A fim de não alongar-me, apresento apenas dois exemplos de como o Papa Francisco expressa esta sua preocupação de diversas maneiras:

  • Sobre a política econômica que rege o mundo, ele dá um claro “não a uma economia da exclusão e da desigualdade social”, a economia que mata: “Não é possível que a morte por enregelamento de um idoso sem abrigo não seja notícia, enquanto o é a descida de dois pontos na Bolsa. Isto é exclusão. Não se pode mais tolerar o fato de se lançar comida no lixo, quando há pessoas que passam fome. Isso é desigualdade social: a cultura do ‘descartável’ que faz dos excluídos ‘resíduos’, ‘sobras’.” (Exortação “Alegria do Evangelho”, n.º 53).
  • Em diálogo com os superiores gerais das ordens e congregações masculinas, ele diz: “É preciso olhar  tudo a partir da periferia. É preciso andar na periferia para conhecer de verdade como vivem as pessoas. Caso contrário, corre-se  o risco de um fundamentalismo de posições rígidas com base em uma visão centralizada. Isto não é saudável (…) Hoje Deus está nos pedindo para deixar o ninho que nos acomoda. Também  aquele que está na clausura é enviado através da sua oração para que o Evangelho possa crescer no mundo.

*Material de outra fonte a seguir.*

Lemma walk_nodir_returns n sn w f :
  Os.isdir (fs w) libdir = false ->
  exists r, _relink_1 plat (S (S n)) libdir sn w f = Some r.
Proof.
  intros Hd. cbn [_relink_1].
  destruct (linked plat w f) as [links|e]; [|eauto].
  destruct (relink plat f libdir sn w) as [w1|e] eqn:Hr; [|eauto].
  assert (Os.isdir (fs w1) libdir = false) as Hd1.
  { erewrite isdir_kinds; [eassumption|]. eapply relink_kinds; eassumption. }
  destruct (copy_missing libdir links w1 []) as [[w2 tl]|e] eqn:Hc;
    [|eauto].
  destruct tl as [|x rest]; [simpl; eauto|].
  pose proof (copy_missing_nodir _ _ _ _ _ Hc Hd1) as Hnone.
  assert (fs w2 !! x = None) as Hx.
  { apply Hnone; [intros y Hy; inversion Hy | left]. }
  cbn [relink_each].
  destruct (linked plat w2 x) as [l|e] eqn:Hl; [|eauto].
  apply linked_isfile, isfile_read in Hl as [c Hl].
  apply read_file_lookup in Hl as [_ Hl]. congruence.
Qed.

End Termination.

(* ===================================================================== *)
(** ** What the walk leaves alone                                         *)
(* ===================================================================== *)

Section Frame.

Context (plat : Platform) `{!PlatformLaws plat} (libdir : string).

Lemma grows_refl m : grows m m.
Proof. intros p H. exact H. Qed.

Lemma grows_trans m1 m2 m3 : grows m1 m2 -> grows m2 m3 -> grows m1 m3.
Proof. intros H1 H2 p H. apply H2, H1, H. Qed.

Lemma grows_kinds (m m' : filesystem) :
  (forall p, kind_of (m' !! p) = kind_of (m !! p)) -> grows m m'.
Proof.
  intros Hk p [n Hn]. specialize (Hk p). rewrite Hn in Hk.
  destruct (m' !! p) as [n'|]; [eauto|].
  destruct n; discriminate.
Qed.

Lemma grows_same (m m' : filesystem) :
  (forall p, is_Some (m !! p) -> m' !! p = m !! p) -> grows m m'.
Proof. intros H p Hp. rewrite (H p Hp). exact Hp. Qed.

Lemma grows_none (m m' : filesystem) p :
  grows m m' -> m' !! p = None -> m !! p = None.
Proof.
  intros Hg Hn. destruct (m !! p) as [n|] eqn:Hp; [|reflexivity].
  destruct (Hg p) as [n' Hn']; [eauto | congruence].
Qed.

Lemma fresh_copies_nil m m' : fresh_copies libdir m m' [].
Proof. split; [constructor | constructor]. Qed.

Lemma fresh_copies_app m m1 m2 n1 n2 :
  fresh_copies libdir m m1 n1 -> fresh_copies libdir m1 m2 n2 ->
  grows m m1 -> grows m1 m2 ->
  fresh_copies libdir m m2 (n1 ++ n2).
Proof.
  intros [D1 F1] [D2 F2] G1 G2. split.
  - rewrite map_app. apply NoDup_app. split; [assumption|].
    split; [|assumption]. intros t Ht1 Ht2.
    apply list_elem_of_fmap in Ht1 as (st1 & -> & Hin1).
    apply list_elem_of_fmap in Ht2 as (st2 & Heq & Hin2).
    rewrite Forall_forall in F1, F2.
    destruct (F1 st1 Hin1) as (_ & _ & Hs).
    destruct (F2 st2 Hin2) as (_ & Hn & _).
    rewrite <- Heq in Hn. rewrite Hn in Hs. now destruct Hs.
  - apply Forall_app. split.
    + eapply Forall_impl; [exact F1|]. intros st (Ht & Hn & Hs).
      split; [assumption|]. split; [assumption | now apply G2].
    + eapply Forall_impl; [exact F2|]. intros st (Ht & Hn & Hs).
      split; [assumption|]. split; [|assumption].
      eapply grows_none; eassumption.
Qed.

Lemma fresh_copies_kinds m0 m m' new :
  (forall p, kind_of (m !! p) = kind_of (m0 !! p)) ->
  fresh_copies libdir m m' new -> fresh_copies libdir m0 m' new.
Proof.
  intros Hk [D F]. split; [assumption|].
  eapply Forall_impl; [exact F|]. intros st (Ht & Hn & Hs).
  split; [assumption|]. split; [|assumption].
  apply kind_none. rewrite <- Hk. now apply kind_none.
Qed.

Lemma walk_frame_grows f w w' :
  walk_frame libdir f w w' -> grows (fs w) (fs w').
Proof.
  intros (_ & Hf & Hk & _) p Hp.
  destruct (decide (p = f)) as [->|Hne].
  - destruct Hp as [n Hn]. rewrite Hn in Hk.
    destruct (fs w' !! f); [eauto | destruct n; discriminate].
  - now rewrite Hf.
Qed.

Lemma copy_missing_frame links w acc w2 tl :
  copy_missing libdir links w acc = Ok (w2, tl) ->
  Os.isdir (fs w) libdir = true ->
  Os.isdir (fs w2) libdir = true /\
  (forall p, is_Some (fs w !! p) -> fs w2 !! p = fs w !! p) /\
  calls w2 = calls w /\
  exists new,
    copied w2 = copied w ++ new /\
    fresh_copies libdir (fs w) (fs w2) new /\
    tl = acc ++ map snd new.
Proof.
  revert w acc. induction links as [|link rest IH]; intros w acc H Hd;
    simpl in H.
  - injection H as <- <-. split; [assumption|]. split; [auto|].
    split; [reflexivity|]. exists []. rewrite !app_nil_r.
    split; [reflexivity|]. split; [apply fresh_copies_nil | reflexivity].
  - destruct (Os.exists_ (fs w) (OsPath.join libdir (OsPath.basename link)))
      eqn:Hex; simpl in H; [now apply IH|].
    apply exists_lookup in Hex. unfold bind in H.
    destruct (Os.copy link libdir (fs w)) as [m|] eqn:Hc; [|discriminate].
    apply copy_ok in Hc as (c & Hr & -> & _ & _).
    unfold Os.copy_target in *. rewrite Hd in *.
    set (t := OsPath.join libdir (OsPath.basename link)) in *.
    assert (forall p, is_Some (fs w !! p) ->
                      <[t := File c]> (fs w) !! p = fs w !! p) as Hsame.
    { intros p Hp. rewrite lookup_insert_ne; [reflexivity|].
      intros <-. rewrite Hex in Hp. now destruct Hp. }
    apply IH in H as (Hd2 & Hf2 & Hc2 & new & Hn & Hfresh & Htl);
      simpl in *.
    + split; [assumption|]. split.
      { intros p Hp. rewrite Hf2; [now apply Hsame|].
        rewrite Hsame; assumption. }
      split; [assumption|]. exists ((link, t) :: new).
      split; [now rewrite Hn, <- app_assoc|]. split.
      * apply (fresh_copies_app _ (<[t := File c]> (fs w)) _ [(link, t)]).
        -- split; [apply NoDup_singleton|]. constructor; [|constructor].
           simpl. split; [reflexivity|]. split; [assumption|].
           rewrite lookup_insert_eq. eauto.
        -- assumption.
        -- now apply grows_same.
        -- now apply grows_same.
      * rewrite Htl. simpl. now rewrite <- app_assoc.
    + unfold Os.isdir in *. rewrite Hsame; [assumption|].
      destruct (fs w !! libdir); [eauto | discriminate].
Qed.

Estou convencido de que a chave hermenêutica mais importante é o cumprimento do mandato evangélico: ‘Ide’! ‘Ide’!” (28-11-2013).
     

É claro que aqueles outros assuntos (pedofilia, escândalos financeiros etc.) são de grande relevância, mas, para o Papa Francisco não estão em primeiro plano. Ele sabe muito bem que estas temáticas têm ocasionado, por parte da Igreja, atitudes pouco evangélicas ao longo da história, posicionamentos procedentes de visões de moral e ética temporárias, portanto sujeitas à mudança. Por conseguinte, acerca de todas estas questões, urge agora, antes de tudo, um profundo e sincero diálogo.  O Papa Francisco aponta para esta atitude de escuta e busca de entendimento, quando diz: “Quem sou eu para julgar!?”.

 

Quem sabe, se abordássemos todas estas questões, partindo do mundo dos pobres, nossas ideias e convicções poderiam transformar-se.